Researchers: Dr Yan Ding, Dr John A. Gear, Dr Yuqing Feng (CSIRO collaborator).

Influence of HDL and HDL on atherosclerotic lesion growth

A blood stream caries multiple particles, e.g. low density lipoprotein (LDL) and triglycerides, and high-density lipoprotein (HDL), etc. Thus, the blood flow is essentially a multiphase flow. In contrast to the “bad” role of LDL particles that increase the risk of cardio vascular (CV) diseases, the HDL particles are considered to be the “good” ones that help to clean up arteries and reduce the risk of CV. How the LDL and HDL particles interact with each other? And how this interaction affects the growth of an atherosclerotic lesion? These are research questions of the project. In this project, we are modeling a multiphase pulsatile blood flow through axis-asymmetric stenosed artery with different levels of severities, respectively. The blood flow is modelled as non-Newtonian Casson fluid model with LDL particles in suspension and mixing with HDL particles with different volume fractions. The artery is modelled as a rigid vessel. We are aiming to (a) investigate the LDL aggregation around the stenosis and the effect of HDL particles in reducing the LDL accumulation; (2) extend this project to include additional multiphase particles with anti-inflammatory agencies. Thus, the project has a great potential in study and investigation for the effective treatment methodologies of the disease.

Researchers: Dr Yan Ding, Dr John A. Gear, Dr Yuqing Feng (CSIRO collaborator).

Mathematical modeling of biochemical events

The focus of this project is to study the atherosclerotic lesion growth through biochemical interactions within the lesion. Under the endothelial layer of artery wall where LDL particles aggregate, a large amount of white blood cells would be gathered under the command of the body defense system to consume these LDL particles, resulting in a localized inflammatory site.
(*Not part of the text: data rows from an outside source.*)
Definition rope_clip_point_utf16 (self : Rope) (point : PointUtf16) (bias : Bias) : outcome PointUtf16 :=
  let '(start, _, item) := find (D := outcome PointUtf16) (chunks self) point Right in
  match item with
  | Some chunk =>
      let* start := start in
      let* overshoot := point_sub point start in
      let* more := clip_point_utf16 (as_slice chunk) overshoot bias in
      point_add start more
  | None => let* s := rope_summary self in Ret (lines_utf16 s)
  end.

Section Graphemes.
Context (is_grapheme_boundary : list N → nat → bool).

Definition rope_clip_point (self : Rope) (point : Point) (bias : Bias) : outcome Point :=
  let '(start, _, item) := find (D := outcome Point) (chunks self) point Right in
  match item with
  | Some chunk =>
      let* start := start in
      let* overshoot := point_sub point start in
      let* more := clip_point is_grapheme_boundary (as_slice chunk) overshoot bias in
      point_add start more
  | None => let* s := rope_summary self in Ret (ts_lines s)
  end.

Definition rope_line_len (self : Rope) (r : N) : outcome N :=
  let* p := rope_clip_point self (MkPoint r U32_MAX) Left in Ret (column p).
End Graphemes.

(** * Conversions in a rope, against its text *)
#[local] Opaque TREE_BASE av_cap.

(** ** Searching with several dimensions *)
Section Pair.
Context {D1 D2 : Type} `{TextDimensionLaws D1, TextDimensionLaws D2} `{!Ord D1}.
Abbreviation pair := (outcome D1 * outcome D2 * unit)%type.

Lemma past_pair (target : D1) bias (l : list Chunk) :
  target_past target bias (measure (D := pair) l) = target_past target bias (measure (D := outcome D1) l).
Proof. by rewrite measure_several. Qed.

Lemma advance_pair (target : D1) bias p l :
  advance (target_past (D := pair) target bias) p l = advance (target_past (D := outcome D1) target bias) p l.
Proof.
  revert p. induction l as [|x l IH]; intros p; cbn [advance]; [done|]. rewrite past_pair.
  destruct (target_past _ _ _); [apply IH|done].
Qed.

Lemma monotone_pair (target : D1) l :
  monotone_target (D := outcome D1) target l → monotone_target (D := pair) target l.
Proof. intros Hm l1 l2 l3 E. rewrite !measure_several. by apply (Hm l1 l2 l3). Qed.
End Pair.

Section Convert.
Context (r : Rope).
Hypothesis Hr : rope_wf r.

Abbreviation T := (rope_text r).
So a lesion is an accumulation of white blood cells, especially macrophages that have taken up oxidized LDL. When these cells die, their contents are released, which attracts more macrophages and creates an extracellular lipid core near the center to inner surface of each atherosclerotic plaque. Conversely, the outer, older portions of the plaque become more calci?c, less metabolically active and more physically sti? over time. This project is to model the inflammatory process due to these biochemical reactions by modeling and solving the system of partial differential equations using numerical methods.

Researchers: Dr Yan Ding, Dr John A. Gear, Dr Yuqing Feng (CSIRO collaborator).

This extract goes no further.